You have an incredible rest of the cast; the rest of the people you have are tremendous. Did you make any of them audition or were they all offers?
Daldry: All offers. Good question, but they were all offers. Jeffrey [Wright] I knew anyway, I knew personally as well as I’d been seeing him on stage for years. Zoe Caldwell, dying to work with Zoe Caldwell. I wasn’t expecting to get Viola Davis because I was such a fan of hers and she devastated me in the Broadway production of “Fences” with Denzel [Washington] and I just sent her the script. I said, “Look, it would be such a feather in our cap to have you in this movie.” And she said, “Yes,” straight away! John Goodman! I said, “John, I know it’s ‘Stan the bloody Doorman.’ Do you fancy it?” and he read the script and said, “Yeah. I’m in.” So I was incredibly lucky in getting such a wildly enthusiastic response and I think that’s down to Eric Roth and the power of his script.

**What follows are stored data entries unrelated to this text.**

(* ===== verification/Api.v ===== *)
(** * The AFOS contracts ([crates/afos-api/src/lib.rs])

    The error type, the capability type and the three traits of the system:
    [Platform] (what a backend offers), [SystemApi] (what an application may
    call) and [AppRuntime] (an interpreter of application sources).  A trait is
    a type class whose methods run in the state monad of the implementing type.

    An interpreted application can do nothing but call [SystemApi] methods, so
    what [AppRuntime::execute] does with a source is a tree of such calls: a
    theorem about every [app_prog] is a theorem about every application. *)
From S2P Require Import Prelude RustStr.

Inductive Error : Type :=
| InvalidPath
| NotFound (path : str)
| AlreadyExists (path : str)
| NotDirectory (path : str)
| IsDirectory (path : str)
| ReadOnly (path : str)
| PermissionDenied (message : str)
| CapabilityNotDeclared (capability : str)
| AuthenticationFailed
| AuthenticationRequired
| RateLimited (milliseconds : Z)
| InvalidInput (message : str)
| Unsupported (message : str)
| ResourceLimit (message : str)
| Runtime (message : str)
| Io (message : str).

#[export] Instance Error_eq_dec : EqDecision Error.
Proof. solve_decision. Defined.

(** [impl Display for Error]. *)
Definition error_to_string (e : Error) : str :=
  match e with
  | InvalidPath => "invalid path"
  | NotFound path => "not found: " ++ path
  | AlreadyExists path => "already exists: " ++ path
  | NotDirectory path => "not a directory: " ++ path
  | IsDirectory path => "is a directory: " ++ path
  | ReadOnly path => "read-only path: " ++ path
  | PermissionDenied message => "permission denied: " ++ message
  | CapabilityNotDeclared capability => "capability not declared: " ++ capability
  | AuthenticationFailed => "authentication failed"
  | AuthenticationRequired => "authentication required"
  | RateLimited ms => "authentication rate limited for " ++ dec ms ++ " ms"
  | InvalidInput message => "invalid input: " ++ message
  | Unsupported message => "unsupported: " ++ message
  | ResourceLimit message => "resource limit: " ++ message
  | Runtime message => "runtime error: " ++ message
  | Io message => "I/O error: " ++ message
  end.

Record SystemInfo := {
  si_name : str; si_version : str; si_platform : str; si_architecture : str }.

Record StorageEntry := { se_name : str; se_is_dir : bool; se_len : Z }.

Record NetStatus := {
  ns_link_up : bool; ns_mac : str; ns_address : option str; ns_gateway : option str }.

(** ** The platform trait

    A method that fills a [&mut [u8]] takes the buffer and returns it changed.
    Reading the clock may move it. *)
Class Platform (P : Type) : Type := {
  console_write : str → M P Error ();
  console_read_line : str → bool → M P Error str;
  console_clear : M P Error ();
  storage_read : str → M P Error (list byte);
  storage_write : str → list byte → M P Error ();
  storage_list : str → M P Error (list StorageEntry);
  storage_create_dir_all : str → M P Error ();
  storage_remove : str → M P Error ();
  storage_rename : str → str → M P Error ();
  storage_exists : str → M P Error bool;
  monotonic_millis : M P Error Z;
  fill_random : list byte → M P Error (list byte);
  system_info : P → SystemInfo;
  poll_cancel : P → bool * P;
  net_status : M P Error NetStatus;
  net_connect : str → Z → M P Error Z;
  net_send : Z → list byte → M P Error Z;
  net_recv : Z → list byte → M P Error (Z * list byte);
  net_close : Z → M P Error ()
}.

(** The default methods of the trait: a backend without cancellation input and
    without networking. *)
Definition net_unavailable : Error :=
  Unsupported "networking is unavailable on this platform".
Definition default_poll_cancel {P} : P → bool * P := λ p, (false, p).
Definition default_net_status {P} : M P Error NetStatus := throw net_unavailable.
Definition default_net_connect {P} (_host : str) (_port : Z) : M P Error Z :=
  throw net_unavailable.
Definition default_net_send {P} (_handle : Z) (_data : list byte) : M P Error Z :=
  throw net_unavailable.
Definition default_net_recv {P} (_handle : Z) (_out : list byte) :
    M P Error (Z * list byte) := throw net_unavailable.
Definition default_net_close {P} (_handle : Z) : M P Error () := throw net_unavailable.

(** ** Capabilities *)
Inductive Capability : Type :=
| FsRead (path : str)
| FsWrite (path : str)
| Clock
| CapSystemInfo
| Network (host : str).

#[export] Instance Capability_eq_dec : EqDecision Capability.
Proof. solve_decision. Defined.

(** [impl Display for Capability]. *)
Definition capability_to_string (c : Capability) : str :=
  match c with
  | FsRead path => "fs.read:" ++ path
  | FsWrite path => "fs.write:" ++ path
  | Clock => "clock"
  | CapSystemInfo => "system.info"
  | Network host => "net:" ++ host
  end.

Record AppIdentity := {
  app_id : str;
  app_source_path : str;
  app_trusted : bool;
  app_api_version : Z;
  app_capabilities : list Capability }.

(** ** The interface applications see *)
Class SystemApi (S : Type) : Type := {
  api_app : M S Error AppIdentity;
  api_args : M S Error (list str);
  api_cwd : M S Error str;
  api_console_write : str → M S Error ();
  api_console_read_line : str → M S Error str;
  api_read_text : str → M S Error str;
  api_write_text : str → str → M S Error ();
  api_list : str → M S Error (list StorageEntry);
  api_create_dir_all : str → M S Error ();
  api_remove : str → M S Error ();
  api_rename : str → str → M S Error ();
  api_appdata_read : str → M S Error str;
  api_appdata_write : str → str → M S Error ();
  api_monotonic_millis : M S Error Z;
  api_system_info : M S Error SystemInfo;
  api_net_status : M S Error NetStatus;
  api_net_connect : str → Z → M S Error Z;
  api_net_send : Z → list byte → M S Error Z;
  api_net_recv : Z → Z → M S Error (list byte);
  api_net_close : Z → M S Error ();
  api_cancelled : M S Error bool
}.

(** ** Applications as trees of [SystemApi] calls *)
Inductive api_op : Type → Type :=
| OpApp : api_op AppIdentity
| OpArgs : api_op (list str)
| OpCwd : api_op str
| OpConsoleWrite (text : str) : api_op ()
| OpConsoleReadLine (prompt : str) : api_op str
| OpReadText (path : str) : api_op str
| OpWriteText (path text : str) : api_op ()
| OpList (path : str) : api_op (list StorageEntry)
| OpCreateDirAll (path : str) : api_op ()
| OpRemove (path : str) : api_op ()
| OpRename (from to : str) : api_op ()
| OpAppdataRead (path : str) : api_op str
| OpAppdataWrite (path text : str) : api_op ()
| OpMonotonicMillis : api_op Z
| OpSystemInfo : api_op SystemInfo
| OpNetStatus : api_op NetStatus
| OpNetConnect (host : str) (port : Z) : api_op Z
| OpNetSend (handle : Z) (data : list byte) : api_op Z
| OpNetRecv (handle max : Z) : api_op (list byte)
| OpNetClose (handle : Z) : api_op ()
| OpCancelled : api_op bool.

Definition api_exec {S} `{!SystemApi S} {T} (o : api_op T) : M S Error T :=
  match o with
  | OpApp => api_app
  | OpArgs => api_args
  | OpCwd => api_cwd
  | OpConsoleWrite text => api_console_write text
  | OpConsoleReadLine prompt => api_console_read_line prompt
  | OpReadText path => api_read_text path
  | OpWriteText path text => api_write_text path text
  | OpList path => api_list path
  | OpCreateDirAll path => api_create_dir_all path
  | OpRemove path => api_remove path
  | OpRename from to => api_rename from to
  | OpAppdataRead path => api_appdata_read path
  | OpAppdataWrite path text => api_appdata_write path text
  | OpMonotonicMillis => api_monotonic_millis
  | OpSystemInfo => api_system_info
  | OpNetStatus => api_net_status
  | OpNetConnect host port => api_net_connect host port
  | OpNetSend handle data => api_net_send handle data
  | OpNetRecv handle max => api_net_recv handle max
  | OpNetClose handle => api_net_close handle
  | OpCancelled => api_cancelled
  end.

(** An application run: it finishes with a result, or calls the API and goes on
    with the answer (an error is an answer: scripts can catch it). *)
Inductive app_prog : Type :=
| AppDone (r : res Error Z)
| AppCall (T : Type) (o : api_op T) (k : Error + T → app_prog).
Arguments AppCall {T} o k.

Fixpoint run_prog {S} `{!SystemApi S} (p : app_prog) : M S Error Z :=
  match p with
  | AppDone r => lift r
  | AppCall o k => λ s,
      match api_exec o s with
      | (Ok t, s') => run_prog (k (inr t)) s'
      | (Err e, s') => run_prog (k (inl e)) s'
      | (Panic, s') => (Panic, s')
      end
  end.

(** [AppRuntime]: [rt_execute] is the call tree the interpreter makes of a
    source. *)
Record AppRuntime := {
  rt_id : str;
  rt_extension : str;
  rt_execute : str → app_prog }.

(** What every API call of an implementation keeps, every application keeps. *)
Lemma run_prog_preserves {S} `{!SystemApi S} (I : S → Prop) p :
  (∀ T (o : api_op T), preserves I (api_exec o)) → preserves I (run_prog p).
Proof.
  intros Hop. induction p as [r|T o k IH]; intros s Hs; simpl; [done|].
  specialize (Hop T o s Hs). destruct (api_exec o s) as [[t|e|] s1]; simpl in *;
    [by apply IH..|done].
Qed.

Lemma run_prog_evolves {S} `{!SystemApi S} (R : S → S → Prop) `{!PreOrder R} p :
  (∀ T (o : api_op T), evolves R (api_exec o)) → evolves R (run_prog p).
Proof.
  intros Hop. induction p as [r|T o k IH]; intros s; simpl; [reflexivity|].
  specialize (Hop T o s). destruct (api_exec o s) as [[t|e|] s1]; simpl in *;
    [etrans; [exact Hop|apply IH]..|done].
Qed.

TV has become huge on HBO, FX, AMC. Is there any desire for you to do something in the TV world or are you sticking, for sure, in the feature film world?
Daldry: No, I’d love to do something for TV.
Is there something that’s been bubbling up?
That is where it deserves to be. I love that book.
Daldry: It would be so much better as a series, honestly. If you could put that in the article and ring up HBO and tell them that’s what I want to do, I’d really appreciate it.
I have no problem doing that. Do you, by any chance, have the rights or is this just the dream?
Daldry: What a good question! I spent a year working on it with Michael Chabon, so we’re pretty close. And the rights…good question. Will Paramount give them to me? I don’t know.
For the love of God, you guys need to do that. That is where it deserves to be, on HBO. It really is.
Daldry: It’ll be a really good one. We want to take over from Boardwalk Empire. It’ll be fantastic.